Starting at the first line of the data below, repeat each line word for word up to and including the line with "The random reads".

- **Source records**
◇ ◇ ◇ ◇ ◇
(* ===== verification/BenchReads.v ===== *)
(** * The read benchmarks of the other stores: bench_test.go

    The random reads of badger, leveldb, bolt and lmdb, with the stores they open.
    All of them make keys as [Bench.read_random_rocks] does and count hits in a
    [hitCounter]; they differ in what they call a hit.  As for rocks, a benchmark is
    that of one goroutine; the sum over goroutines is [Bench.updates_add_up].  The
    libraries are the class [Readers]; what they promise, and the theorem, are in
    [BenchReadsSpec.v]. *)

From S2P Require Import Prelude Rocks Memory Strconv Float64 Populate PopulateMain RwBench Bench.

(** The calls the benchmarks make beside those of [Stores], [Openers] and
    [BadgerIterator].  The functions that run a callback have a form for callbacks that
    assign a captured variable: its value before and after. *)
Class Readers `{Stores, !Openers} := {
  (* error values, which are compared with package variables *)
  lib_error : Type;
  lib_error_eq :: EqDecision lib_error;
  options_LoadToRAM : Z;
  badger_set_ReadOnly : bool → badger_Options → badger_Options;
  badger_ErrKeyNotFound : lib_error;
  badger_Item : Type;
  badger_View {V} : badger_DB → V → (badger_Txn → V → M st (V * option lib_error)) →
    M st (V * option lib_error);
  badger_Get : badger_Txn → goslice → M st (badger_Item * option lib_error);
  badger_ValueCopy : badger_Item → goslice → M st (goslice * option lib_error);
  leveldb_ErrNotFound : lib_error;
  leveldb_Get : leveldb_DB → goslice → M st (goslice * option lib_error);
  (* with the default options, read-only *)
  bolt_Open_ReadOnly : bytes → Z → M st (option bolt_DB * error);
  bolt_View {V} : bolt_DB → V → (bolt_Tx → V → M st (V * option lib_error)) →
    M st (V * option lib_error);
  (* a nil slice when the key does not exist *)
  bolt_Get : bolt_Bucket → goslice → M st goslice;
  lmdb_Readonly : Z;
  lmdb_NoReadahead : Z;
  lmdb_SetMaxReaders : lmdb_Env → Z → M st error;
  lmdb_View {V} : lmdb_Env → V → (lmdb_Txn → V → M st (V * option lib_error)) →
    M st (V * option lib_error);
  lmdb_set_RawRead : lmdb_Txn → bool → M st unit;
  lmdb_OpenDBI : lmdb_Txn → bytes → Z → M st (lmdb_DBI * option lib_error);
  lmdb_Get : lmdb_Txn → lmdb_DBI → goslice → M st (goslice * option lib_error);
  lmdb_IsNotFound : option lib_error → bool;
}.

(** [y.AssertTruef], [y.AssertTrue]. *)
Definition assert_true {S} (b : bool) : M S unit :=
  if b then mret tt else raise (Fatal "y.AssertTruef").

Variant read_result := Found | NotFound | Errored.

(** [c.found++] and the others. *)
Definition tally (c : hitCounter) (o : read_result) : hitCounter :=
  match o with
  | Found => HitCounter (wrap_u 64 (found c + 1)) (notFound c) (errored c)
  | NotFound => HitCounter (found c) (wrap_u 64 (notFound c + 1)) (errored c)
  | Errored => HitCounter (found c) (notFound c) (wrap_u 64 (errored c + 1))
  end.

Section reads.
Context `{RocksDB, Libc, Arch, !Stores, !Openers, !Readers}.
Context (fl : flags).

(** [for pb.Next() { key := newKey(); ... }]. *)
Fixpoint read_random (read : goslice → M st read_result) (rs : list Z) (c : hitCounter) :
    M st hitCounter :=
  match rs with
  | [] => mret c
  | r :: rs =>
      key ← newKey fl r;
      o ← read key;
      read_random read rs (tally c o)
  end.

(** The length check of a value. *)
Definition check_value (v : goslice) : M st read_result :=
  assert_true (sl_len v =? valueSize fl);; mret Found.

(** ** badger *)

Definition getBadger (dir : bytes) : M st (option badger_DB * error) :=
  badger_Open (badger_set_ReadOnly true (badger_set_TableLoadingMode options_LoadToRAM
    (badger_DefaultOptions (dir ++ bs "/badger")))).

(** The closure [read]. *)
Definition badger_read (txn : badger_Txn) (key : goslice) : M st (option lib_error) :=
  '(item, err) ← badger_Get txn key;
  match err with
  | Some _ => mret err
  | None =>
      '(val, err) ← badger_ValueCopy item nilslice;
      match err with
      | Some _ => mret err
      | None => assert_true (sl_len val =? valueSize fl);; mret None
      end
  end.

Definition badger_outcome (txn : badger_Txn) (key : goslice) : M st read_result :=
  err ← badger_read txn key;
  mret (if decide (err = Some badger_ErrKeyNotFound) then NotFound
        else match err with Some _ => Errored | None => Found end).

Definition read_random_badger (bdb : badger_DB) (rs : list Z) (c : hitCounter) :
    M st hitCounter :=
  '(c, err) ← badger_View bdb c (λ txn c,
    c ← read_random (badger_outcome txn) rs c; mret (c, None));
  check_error "y.Check" err;;
  mret c.

Definition BenchmarkReadRandomBadger (dir : bytes) (rs : list Z) : M st hitCounter :=
  '(bdb, err) ← getBadger dir;
  check_error "y.Check" err;;
  bdb ← of_option PanicNil bdb;
  c ← read_random_badger bdb rs hitCounter_Reset;
  badger_Close bdb;;
  mret c.

(** ** leveldb *)

Definition getLevelDB (dir : bytes) : M st (option leveldb_DB) :=
  '(ldb, err) ← leveldb_OpenFile (dir ++ bs "/level/l.db");
  check_error "y.Check" err;;
  mret ldb.

Definition leveldb_outcome (ldb : leveldb_DB) (key : goslice) : M st read_result :=
  '(v, err) ← leveldb_Get ldb key;
  if decide (err = Some leveldb_ErrNotFound) then mret NotFound
  else match err with Some _ => mret Errored | None => check_value v end.

Definition BenchmarkReadRandomLevel (dir : bytes) (rs : list Z) : M st hitCounter :=
  ldb ← getLevelDB dir;
  ldb ← of_option PanicNil ldb;
  c ← read_random (leveldb_outcome ldb) rs hitCounter_Reset;
  leveldb_Close ldb;;
  mret c.

(** ** bolt *)

Definition getBoltDB (dir : bytes) : M st (option bolt_DB) :=
  '(boltdb, err) ← bolt_Open_ReadOnly (dir ++ bs "/bolt/bolt.db") 511;
  check_error "y.Check" err;;
  mret boltdb.

Definition bolt_outcome (boltBkt : bolt_Bucket) (key : goslice) : M st read_result :=
  v ← bolt_Get boltBkt key;
  if decide (sl_ptr v = Nil) then mret NotFound else check_value v.

Definition read_random_bolt (boltdb : bolt_DB) (rs : list Z) (c : hitCounter) :
    M st hitCounter :=
  '(c, err) ← bolt_View boltdb c (λ txn c,
    boltBkt ← bolt_GetBucket txn (bs "bench");
    boltBkt ← of_option (Fatal "y.AssertTrue") boltBkt;
    c ← read_random (bolt_outcome boltBkt) rs c; mret (c, None));
  check_error "y.Check" err;;
  mret c.

Definition BenchmarkReadRandomBolt (dir : bytes) (rs : list Z) : M st hitCounter :=
  boltdb ← getBoltDB dir;
  boltdb ← of_option PanicNil boltdb;
  c ← read_random_bolt boltdb rs hitCounter_Reset;
  bolt_Close boltdb;;
  mret c.

(** ** lmdb *)

Definition getLmdb (dir : bytes) : M st lmdb_Env :=
  '(lmdbEnv, err) ← lmdb_NewEnv;
  check_error "y.Check" err;;
  lmdbEnv ← of_option PanicNil lmdbEnv;
  err ← lmdb_SetMaxReaders lmdbEnv (2 ^ 63 - 1);
  check_error "y.Check" err;;
  err ← lmdb_SetMaxDBs lmdbEnv 1;
  check_error "y.Check" err;;
  err ← lmdb_SetMapSize lmdbEnv (2 ^ 38);
  check_error "y.Check" err;;
  err ← lmdb_Open lmdbEnv (dir ++ bs "/lmdb") (Z.lor lmdb_Readonly lmdb_NoReadahead) 511;
  check_error "y.Check" err;;
  mret lmdbEnv.

Definition lmdb_outcome (txn : lmdb_Txn) (lmdbDBI : lmdb_DBI) (key : goslice) : M st read_result :=
  '(v, err) ← lmdb_Get txn lmdbDBI key;
  if lmdb_IsNotFound err then mret NotFound
  else match err with Some _ => mret Errored | None => check_value v end.

Definition read_random_lmdb (lmdbEnv : lmdb_Env) (lmdbDBI : lmdb_DBI) (rs : list Z)
    (c : hitCounter) : M st hitCounter :=
  '(c, err) ← lmdb_View lmdbEnv c (λ txn c,
    lmdb_set_RawRead txn true;;
    c ← read_random (lmdb_outcome txn lmdbDBI) rs c; mret (c, None));
  check_error "y.Check" err;;
  mret c.

(** The deferred [CloseDBI] runs before the deferred [Close]. *)
Definition BenchmarkReadRandomLmdb (dir : bytes) (rs : list Z) : M st hitCounter :=
  lmdbEnv ← getLmdb dir;
  '(lmdbDBI, err) ← lmdb_View lmdbEnv lmdb_zeroDBI (λ txn _, lmdb_OpenDBI txn (bs "bench") 0);
  check_error "y.Check" err;;
  c ← read_random_lmdb lmdbEnv lmdbDBI rs hitCounter_Reset;
  lmdb_CloseDBI lmdbEnv lmdbDBI;;
  lmdb_Close lmdbEnv;;
  mret c.
End reads.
◇ ◇ ◇ ◇ ◇
- **Your response**
(* ===== verification/BenchReads.v ===== *)
(** * The read benchmarks of the other stores: bench_test.go

    The random reads of badger, leveldb, bolt and lmdb, with the stores they open.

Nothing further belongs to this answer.